▸ Description of the task
Reproduce the entries shown below only from the line with "Retry (l : Load)" down to the line with "match e, render st with", keeping both end lines and copying each one exactly.

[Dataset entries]
(** The URL of [fetchHubSpotData], lines 192-224: the same dates, and
    no custom date. *)
Definition hubSpotUrlOf (l : Load) (f : Filters) : option jsstring :=
  match JSDate.getDateRangeFromFilter LocalTZA (now l) (startDate l)
                                      (endDate l) (timeFilter f) with
  | None => None
  | Some (s, e) =>
      Some (VITE_BACKEND_URL ++ lit "/api/lyzr/hubspot-sessions?"
            ++ URLSearchParams.toString
                 [(lit "start_date", s); (lit "end_date", e)])
  end.

(** A URL of one of the two endpoints that holds the two dates of a
    time filter and nothing else. *)
Definition filterDatesOnly (url : jsstring) : Prop :=
  exists (endpoint : jsstring) (f : Api.TimeFilter) (l : Load)
         (s e : jsstring),
    (endpoint = lit "/api/lyzr/analytics?" \/
     endpoint = lit "/api/lyzr/hubspot-sessions?") /\
    JSDate.getDateRangeFromFilter LocalTZA (now l) (startDate l) (endDate l) f
    = Some (s, e) /\
    url = VITE_BACKEND_URL ++ endpoint
          ++ lit "start_date=" ++ URLSearchParams.encode s
          ++ lit "&end_date=" ++ URLSearchParams.encode e.

(** The custom dates of the filters are empty, and so were they at
    every fetch so far. *)
Definition plain (st : State) : Prop :=
  start_date (filters st) = [] /\ end_date (filters st) = [] /\
  Forall filterDatesOnly (requested st).

(** The [try] block of [fetchAnalytics]: the document, or [None] when
    anything throws. *)
Definition attempt (l : Load) (f : Filters) : option value :=
  snd (request l (urlOf l f)).

(** [fetchAnalytics()] of the component, lines 122-171, run to its end. *)
Definition fetchAnalytics (l : Load) (st : State) : State :=
  let f := filters st in
  let requested := requested st ++ fst (request l (urlOf l f)) in
  match attempt l f with
  | Some data =>
      mkState (Some data) false (error st) f (showHubSpotDialog st)
              (hubSpotData st) (loadingHubSpot st) requested
  | None =>
      mkState (analyticsData st) false
              (Some (lit "Failed to load analytics data")) f
              (showHubSpotDialog st) (hubSpotData st) (loadingHubSpot st)
              requested
  end.

(** [fetchHubSpotData()], lines 189-235, run to its end: a failure is
    logged to the console and leaves the data as they were. *)
Definition fetchHubSpotData (l : Load) (st : State) : State :=
  let (log, data) := request l (hubSpotUrlOf l (filters st)) in
  mkState (analyticsData st) (loading st) (error st) (filters st)
          (showHubSpotDialog st)
          (match data with Some d => Some d | None => hubSpotData st end)
          false (requested st ++ log).

(** What the user can do once a load has ended: the Retry button of the
    failure view and, on the dashboard, the three filter buttons, the
    View Details button, closing or opening the dialog, and a click on
    a row of the dialog, which opens a session in a new tab and leaves
    the page as it is. A change of [filters] runs the effect, which
    loads again. *)
Inductive event : Type :=
| Retry (l : Load)
| Pick (f : Api.TimeFilter) (l : Load)
| ViewDetails (l : Load)
| DialogChange (open : bool)
| OpenSession (session_id : jsstring).

Definition step (st : State) (e : event) : State :=
  match e, render st with
  | Retry l, Failure _ => fetchAnalytics l st
  | Pick f l, Dashboard _ =>
      fetchAnalytics l
        (mkState (analyticsData st) (loading st) (error st)
                 (mkFilters f (start_date (filters st))
                            (end_date (filters st)))
                 (showHubSpotDialog st) (hubSpotData st) (loadingHubSpot st)
                 (requested st))
  | ViewDetails l, Dashboard _ =>
      fetchHubSpotData l
        (mkState (analyticsData st) (loading st) (error st) (filters st)
                 true (hubSpotData st) true (requested st))
  | DialogChange open, Dashboard _ =>
      mkState (analyticsData st) (loading st) (error st) (filters st)
              open (hubSpotData st) (loadingHubSpot st) (requested st)
  | _, _ => st
  end.

(** The component mounts, loads, and then follows the user. *)
Definition run (l : Load) (events : list event) : State :=
  fold_left step events (fetchAnalytics l initial).

End Page.

End Home.

(* ================================================================== *)
(** ** Facts about the string operations *)
(* ================================================================== *)

Unset Implicit Arguments.

Module StringFacts.
Local Open Scope N_scope.

Lemma lit_data : lit "data: " = [100; 97; 116; 97; 58; 32].
Proof. reflexivity. Qed.

Lemma startsWith_split (p s : jsstring) :
  startsWith s p = true -> s = p ++ skipn (List.length p) s.
Proof.
  revert s; induction p as [|x p IH]; intros s H; simpl in *.
  - reflexivity.
  - destruct s as [|y s]; [discriminate|].
    apply andb_prop in H as [Hxy Hp].
    apply N.eqb_eq in Hxy; subst y.
    simpl. f_equal. now apply IH.
Qed.

Lemma startsWith_app (p s : jsstring) : startsWith (p ++ s) p = true.
Proof.
  induction p as [|x p IH]; simpl; [reflexivity|].
  now rewrite N.eqb_refl.
Qed.

(** A data line is its prefix followed by its payload. *)
Lemma data_line (line : jsstring) :
  startsWith line (lit "data: ") = true ->
  line = lit "data: " ++ substring 6 line.
Proof. intros H. exact (startsWith_split _ _ H). Qed.

Lemma trimStart_last (l : jsstring) (c : N) :
  isWhiteSpace c = false -> trimStart (l ++ [c]) <> [].
Proof.
  intros Hc. induction l as [|x l IH]; simpl.
  - rewrite Hc. discriminate.
  - destruct (isWhiteSpace x); [exact IH | discriminate].
Qed.

(** A string whose first code unit is not white space does not trim to
    the empty string. *)
Lemma trim_head (c : N) (s : jsstring) :
  isWhiteSpace c = false -> nonEmpty (trim (c :: s)) = true.
Proof.
  intros Hc. unfold trim. simpl trimStart. rewrite Hc. simpl rev.
  pose proof (trimStart_last (rev s) c Hc) as Hne.
  destruct (trimStart (rev s ++ [c])) as [|y t] eqn:E; [congruence|].
  simpl. destruct (rev t ++ [y]) eqn:E2; [|reflexivity].
  now destruct (rev t).
Qed.

Lemma data_line_not_blank (line : jsstring) :
  startsWith line (lit "data: ") = true -> nonEmpty (trim line) = true.
Proof.
  intros H. rewrite (data_line _ H), lit_data. simpl app.
  now apply trim_head.
Qed.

▸ Exercise answer
| Retry (l : Load)
| Pick (f : Api.TimeFilter) (l : Load)
| ViewDetails (l : Load)
| DialogChange (open : bool)
| OpenSession (session_id : jsstring).

Definition step (st : State) (e : event) : State :=
  match e, render st with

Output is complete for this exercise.